In turn, our oil-driven foreign policy helps feed this country’s military-industrial-complex, which, along with the End-Timers of the Christian Right and members of the Israel-right-or-wrong fifth column crowd, is one of the chief constituents of our “special relationship” with the Zionist state.

I’m not exactly sure how to get a handle on predatory global capitalism. The Caux Round Table (http://www.cauxroundtable.org/), an international non-profit headquartered in the Twin Cities, is trying to promote principles of ethical conduct in the world’s business community. Supporting their efforts might help, though I am also inclined to think that the exemplary execution of one or two of the psychopaths who run companies like BP might not be a bad idea either.

When it comes to predatory Zionism, there have emerged some peaceful and perhaps even effective ways to make a difference. One is the Global Boycott, Divest and Sanction Movement (http://bdsmovement.net). Begun about five years ago by Palestinian organizations, BDS has gained the support of many non-Palestinians, both inside and outside Israel, including most notably Canadian author and leading anti-global capitalism crusader, Naomi Klein. The BDS movement seeks to use tactics similar to those brought to bear on South Africa in efforts to end that nation’s apartheid policies.

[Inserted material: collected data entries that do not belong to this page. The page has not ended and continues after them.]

(* ===== verification/UserStart.v ===== *)
(** * From [execve] to [main]: the arguments of a program

    [_start] of [user/src/lib.rs] turns the registers and the stack that the kernel
    gives a program into the arguments of its [main]. The stack is the one
    [init_stack] fills; this file shows that it can be filled, byte for byte, and
    that [_start] reads back what was put in. *)
From S2P Require Import Prelude BTree Address Defines FrameAllocator PageTable VmArea MemorySpace InitStack UserCheck Trap Process ProcessSteps.

Section start.
Context `{Buddy, KernelImage}.

(** ** [_start] *)
(** [(argv + i * 8).read_volatile()] *)
Definition read_usize (m : Mem) (sp : MemorySpace) (addr : Z) : KResult Z :=
  let? bs := user_load m sp addr 8 in Ok (from_le_bytes bs).
(** [(0usize..).find(|i| (str_start + i).read_volatile() == 0)] *)
Fixpoint find_nul (fuel : nat) (m : Mem) (sp : MemorySpace) (str_start i : Z) : KResult Z :=
  match fuel with
  | O => Panic
  | S fuel =>
      let? b := unwrap (mmu_load m sp (str_start + i)) in
      if b =? 0 then Ok i else find_nul fuel m sp str_start (i + 1)
  end.
(** The loop over [0..argc], from [i] on *)
Fixpoint start_args (fuel : nat) (m : Mem) (sp : MemorySpace) (argv i : Z) (n : nat) : KResult (list (list Z)) :=
  match n with
  | O => Ok []
  | S n =>
      let? str_start := read_usize m sp (argv + i * 8) in
      let? len := find_nul fuel m sp str_start 0 in
      let? bs := user_load m sp str_start (Z.to_nat len) in
      check (valid_utf8 bs) in
      let? v := start_args fuel m sp argv (i + 1) n in
      Ok (bs :: v)
  end.

(** ** The stack can be filled

    [b] is the lowest page the image reaches: three frames for each page from
    there to the stack pointer are enough. *)
Definition roomy (b perm : Z) (st : StackInitCtx) : Prop :=
  a_perm (st_area st) = perm ∧ 3 * (user_sp st / PAGE_SIZE - b) ≤ Z.of_nat (free_count (st_mem st)).
(* ===== verification/Pipe.v ===== *)
(** * Pipes ([libkernel/src/fs/pipe.rs])

    A pipe is a bounded channel of bytes of the crate [async_channel] with the
    metadata its two ends share. The channel is the class [AsyncChannel]: its
    laws state the documented behaviour of the operations the pipe calls. *)
From S2P Require Import Prelude Address Defines Kst FrameAllocator UserCheck UserAccess Inode.

(** [ch_closed]: all the senders, or all the receivers, are gone. *)
Class AsyncChannel := {
  channel : Type;
  bounded : Z → channel;
  try_send : channel → Z → option channel;
  try_recv : channel → option (Z * channel);
  close : channel → channel;
  ch_queue : channel → list Z;
  ch_capacity : channel → Z;
  ch_closed : channel → bool;
  bounded_spec n : ch_queue (bounded n) = [] ∧ ch_capacity (bounded n) = n ∧ ch_closed (bounded n) = false;
  try_send_spec c b :
    match try_send c b with
    | Some c' => ch_closed c = false ∧ Z.of_nat (length (ch_queue c)) < ch_capacity c ∧
        ch_queue c' = ch_queue c ++ [b] ∧ ch_capacity c' = ch_capacity c ∧ ch_closed c' = false
    | None => ch_closed c = true ∨ ch_capacity c ≤ Z.of_nat (length (ch_queue c))
    end;
  try_recv_spec c :
    match try_recv c with
    | Some (b, c') => ch_queue c = b :: ch_queue c' ∧ ch_capacity c' = ch_capacity c ∧
        ch_closed c' = ch_closed c
    | None => ch_queue c = []
    end;
  close_spec c : ch_queue (close c) = ch_queue c ∧ ch_capacity (close c) = ch_capacity c ∧
    ch_closed (close c) = true;
}.

(** A future that is polled is done or waits. *)
Inductive poll (A : Type) : Type := Ready (x : A) | Pending.
Arguments Ready {A} x.
Arguments Pending {A}.

Inductive PipeEnd : Type := ReadEnd | WriteEnd.
#[export] Instance PipeEnd_eq_dec : EqDecision PipeEnd.
Proof. solve_decision. Defined.

Definition PIPE_CAPACITY : Z := 16384.

Section pipe.
Context {BD : Buddy} {KI : KernelImage} {AC : AsyncChannel} {U : Type} {UM : UserMemory U}.
#[local] Abbreviation PipeIo := (Io channel U).

(** [make_pipe]: the channel and the metadata of the two ends. *)
Definition make_pipe (number : Z) (now : TimeSpec) : channel * InodeMeta :=
  (bounded PIPE_CAPACITY, Meta.with_change (Meta.with_len (Meta.new number Fifo) PIPE_CAPACITY) now).
Definition free_clusters (f : FileAllocTable) (clusters : list Z) (prev_cluster : option Z) :
    KResult FileAllocTable :=
  match clusters with
  | [] => Ok f
  | first :: _ =>
      let? entries := match prev_cluster with
                      | Some prev =>
                          let? e := get_entry (fat_entries f) prev in
                          check (e =? first) in
                          set_entry (fat_entries f) prev END_OF_CHAIN
                      | None => Ok (fat_entries f)
                      end in
      let? entries := clear_entries entries clusters in
      let m := alloc_meta f in
      let? count := uadd 32 (free_count m) (wrap 32 (Z.of_nat (length clusters))) in
      Ok (with_meta (with_entries f entries) (mkAllocMeta count (next_free m)))
  end.

(** [cluster_chain]: the clusters the coroutine yields; [None] when the fuel
    does not reach the end of the chain (a cycle). *)
Fixpoint chain_from (fuel : nat) (entries : list Z) (curr : Z) : KResult (option (list Z)) :=
  if curr <? 0x0ffffff8 then
    match fuel with
    | O => Ok None
    | S fuel =>
        let? e := get_entry entries curr in
        let? rest := chain_from fuel entries (Z.land e FAT_ENTRY_MASK) in
        Ok (option_map (cons curr) rest)
    end
  else Ok (Some []).
Definition cluster_chain (f : FileAllocTable) (first_cluster_id : Z) : KResult (option (list Z)) :=
  if first_cluster_id <? 2 then Ok (Some [])
  else chain_from (length (fat_entries f)) (fat_entries f) first_cluster_id.

(** [cluster_sectors]: the first sector of a cluster and the one after its last. *)
Definition cluster_sectors (f : FileAllocTable) (cluster_id : Z) : KResult (Z * Z) :=
  check (2 <=? cluster_id) in
  let? d := umul 32 (cluster_id - RESERVED_FAT_ENTRY_COUNT) (sector_per_cluster f) in
  let? first := uadd 32 (data_start_sector_id f) d in
  let? last := uadd 32 first (sector_per_cluster f) in
  Ok (first, last).

Definition bytes_per_cluster (f : FileAllocTable) : Z := sector_per_cluster f * SECTOR_SIZE.

(** ** Chains

    [linked entries c l]: following the table from cluster [c] visits exactly
    the data clusters [l] and then meets an end mark. *)
Definition CHAIN_END : Z := 0x0ffffff8.
Fixpoint linked (entries : list Z) (c : Z) (l : list Z) : Prop :=
  match l with
  | [] => CHAIN_END ≤ c
  | x :: l => x = c ∧ 2 ≤ c < CHAIN_END ∧
      ∃ e, entries !! Z.to_nat c = Some e ∧ linked entries (Z.land e FAT_ENTRY_MASK) l
  end.

Lemma linked_det entries l1 : ∀ c l2, linked entries c l1 → linked entries c l2 → l1 = l2.
Proof.
  induction l1 as [|x l1 IH]; intros c [|y l2]; simpl; [done|lia|lia|].
  intros (-> & _ & e & He & H1) (-> & _ & e' & He' & H2). f_equal. eapply IH; [exact H1|congruence].
Qed.

Lemma linked_app entries l1 : ∀ c l2 x,
  linked entries c (l1 ++ x :: l2) → linked entries x (x :: l2).
Proof.
  induction l1 as [|y l1 IH]; intros c l2 x; simpl; [by intros (-> & ? & ?)|].
  intros (_ & _ & e & _ & Hl). by eapply IH.
Qed.

Lemma linked_elem entries l : ∀ c x,
  linked entries c l → x ∈ l →
  2 ≤ x < CHAIN_END ∧ ∃ e, entries !! Z.to_nat x = Some e ∧ 2 ≤ Z.land e FAT_ENTRY_MASK.
Proof.
  induction l as [|y l IH]; intros c x; simpl; [set_solver|].
  intros (-> & Hc & e & He & Hl) [->|Hx]%elem_of_cons; [|by eapply IH].
  split; [done|]. exists e. split; [done|]. destruct l as [|z l]; simpl in Hl; [unfold CHAIN_END in *; lia|].
  lia.
Qed.

(** A chain never visits a cluster twice. *)
Lemma linked_nodup entries l : ∀ c, linked entries c l → NoDup l.
Proof.
  induction l as [|x l IH]; intros c; [constructor|]. intros Hl. pose proof Hl as (-> & Hc & e & He & Hr).
  apply NoDup_cons. split; [|by eapply IH]. intros Hin.
  apply list_elem_of_split in Hin as (l1 & l2 & ->).
  pose proof (linked_app _ _ _ _ _ Hr) as H2. pose proof (linked_det _ _ _ _ Hl H2) as E.
  apply (f_equal length) in E. simpl in E. rewrite length_app in E. simpl in E. lia.
Qed.

Lemma linked_bound entries l c : linked entries c l → (length l ≤ length entries)%nat.
Proof.
  intros Hl. pose proof (linked_nodup _ _ _ Hl) as Hnd.
  assert (length (Z.to_nat <$> l) ≤ length (seq 0 (length entries)))%nat as Hle.
  { apply submseteq_length, NoDup_submseteq. 2:{ intros n (x & -> & Hx)%list_elem_of_fmap.
      destruct (linked_elem _ _ _ _ Hl Hx) as (_ & e & He & _).
      apply elem_of_seq. apply lookup_lt_Some in He. lia. }
    apply NoDup_fmap_2_strong; [|done]. intros x y Hx Hy E.
    destruct (linked_elem _ _ _ _ Hl Hx) as ((? & _) & _), (linked_elem _ _ _ _ Hl Hy) as ((? & _) & _). lia. }
  by rewrite length_fmap, length_seq in Hle.
Qed.

Lemma get_entry_lookup entries i e :
  0 ≤ i → entries !! Z.to_nat i = Some e → get_entry entries i = Ok e.
Proof.
  intros Hi He. unfold get_entry. rewrite (proj2 (Z.leb_le 0 i)) by done. simpl. by rewrite He.
Qed.

Lemma chain_from_linked entries l : ∀ fuel c,
  linked entries c l → (length l ≤ fuel)%nat → chain_from fuel entries c = Ok (Some l).
Proof.
  induction l as [|x l IH]; intros fuel c Hl Hf.
  - simpl in Hl. unfold CHAIN_END in Hl. destruct fuel; simpl; by rewrite (proj2 (Z.ltb_ge _ _)).
  - destruct Hl as (-> & Hc & e & He & Hr). destruct fuel as [|fuel]; [simpl in Hf; lia|].
    simpl. unfold CHAIN_END in Hc. rewrite (proj2 (Z.ltb_lt _ _)) by lia.
    rewrite (get_entry_lookup _ _ e) by (lia || done). simpl. rewrite (IH fuel) by (done || (simpl in Hf; lia)). done.
Qed.

(** A cluster that may be handed out; a table as [new] builds it from a volume
    whose FAT has an entry for each cluster. *)
Definition is_free (f : FileAllocTable) (c : Z) : Prop :=
  2 ≤ c < data_clusters_count f + 2 ∧
  ∃ e, fat_entries f !! Z.to_nat c = Some e ∧ Z.land e FAT_ENTRY_MASK = 0.
(** Where the clusters lie on the device. *)
Definition same_geometry (f f' : FileAllocTable) : Prop :=
  data_start_sector_id f' = data_start_sector_id f ∧ sector_per_cluster f' = sector_per_cluster f ∧
  data_clusters_count f' = data_clusters_count f.

Record wf_fat (f : FileAllocTable) : Prop := {
  wf_count : 0 ≤ data_clusters_count f;
  wf_max : data_clusters_count f + 2 ≤ CHAIN_END;
  wf_length : Z.of_nat (length (fat_entries f)) = data_clusters_count f + 2;
}.

Lemma find_free_spec entries : ∀ s,
  match find_free s entries with
  | Some c => ∃ i e, c = s + Z.of_nat i ∧ entries !! i = Some e ∧ Z.land e FAT_ENTRY_MASK = 0
  | None => ∀ i e, entries !! i = Some e → Z.land e FAT_ENTRY_MASK ≠ 0
  end.
Proof.
  induction entries as [|e entries IH]; intros s; simpl; [done|].
  destruct (Z.eqb_spec (Z.land e FAT_ENTRY_MASK) 0) as [E|E].
  - exists 0%nat, e. split_and!; [lia|done|done].
  - specialize (IH (s + 1)). destruct (find_free (s + 1) entries).
    + destruct IH as (i & e' & -> & He & Hz). exists (S i), e'. split_and!; [lia|done|done].
    + intros [|i] e'; simpl; [congruence|apply IH].
Qed.

Lemma find_free_cluster_spec f s e :
  wf_fat f → 2 ≤ s ≤ e → e ≤ data_clusters_count f + 2 →
  match find_free_cluster (fat_entries f) s e with
  | Ok (Some c) => s ≤ c < e ∧ is_free f c
  | Ok None => ∀ c, s ≤ c < e → ¬ is_free f c
  | _ => False
  end.
Proof.
  intros Hwf Hs He. pose proof (wf_length f Hwf) as Hl. unfold find_free_cluster.
  rewrite (proj2 (Z.leb_le s e)), (proj2 (Z.leb_le e _)) by lia. simpl.
  set (sl := take _ _). pose proof (find_free_spec sl s) as Hf.
  assert (Hsl : ∀ i x, sl !! i = Some x → s + Z.of_nat i < e ∧
                  fat_entries f !! Z.to_nat (s + Z.of_nat i) = Some x).
  { intros i x. unfold sl. rewrite lookup_take_Some, lookup_drop. intros [Hx Hi].
    split; [lia|]. by replace (Z.to_nat (s + Z.of_nat i)) with (Z.to_nat s + i)%nat by lia. }
  destruct (find_free s sl) as [c|].
  - destruct Hf as (i & x & -> & Hx & Hz). destruct (Hsl i x Hx) as [Hi Hx'].
    split; [lia|]. split; [lia|eauto].
  - intros c Hc (_ & x & Hx & Hz). apply (Hf (Z.to_nat (c - s)) x); [|done].
    unfold sl. rewrite lookup_take_lt, lookup_drop by lia.
    by replace (Z.to_nat s + Z.to_nat (c - s))%nat with (Z.to_nat c) by lia.
Qed.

Meanwhile, a local organization with ties to Global BDS, the Minnesota Break the Bonds Campaign (http://mn.breakthebonds.org/), wants to convince legislators to divest some $19 million in Israeli bonds currently held by several state pension and retirement funds.

Not only are those bonds helping to underwrite illegal settlements on the West Bank as well as Israel’s now three-year-old blockade of the Gaza Strip, a blockade that was not — pace America’s lapdog media — initiated to stop rockets from landing in Israel but to impose collective punishment on Gaza for electing a Hamas-led government. Minnesota’s pension funds could actually earn better rates of return if they were invested in higher-yielding – and less-bloodstained — bonds.

As horrific images of poisoned seas and dead wildlife compete with horrific images of the murder of pro-Palestinian activists on the high seas, it’s tempting to throw up our hands in despair. But despair is precisely the response that the BP’s and the Netanyahu’s and all their packs of flying monkeys in politics and the press want us to feel.

The Devil always has the best arguments. The Devil has always had the best arguments.  The antidote to despair is not argument but action. Even if the actions seem small and incremental, that’s still better then turning away – and in turn, throwing in our lot with the enemies of everything decent and just.

The enemies, indeed, of life itself.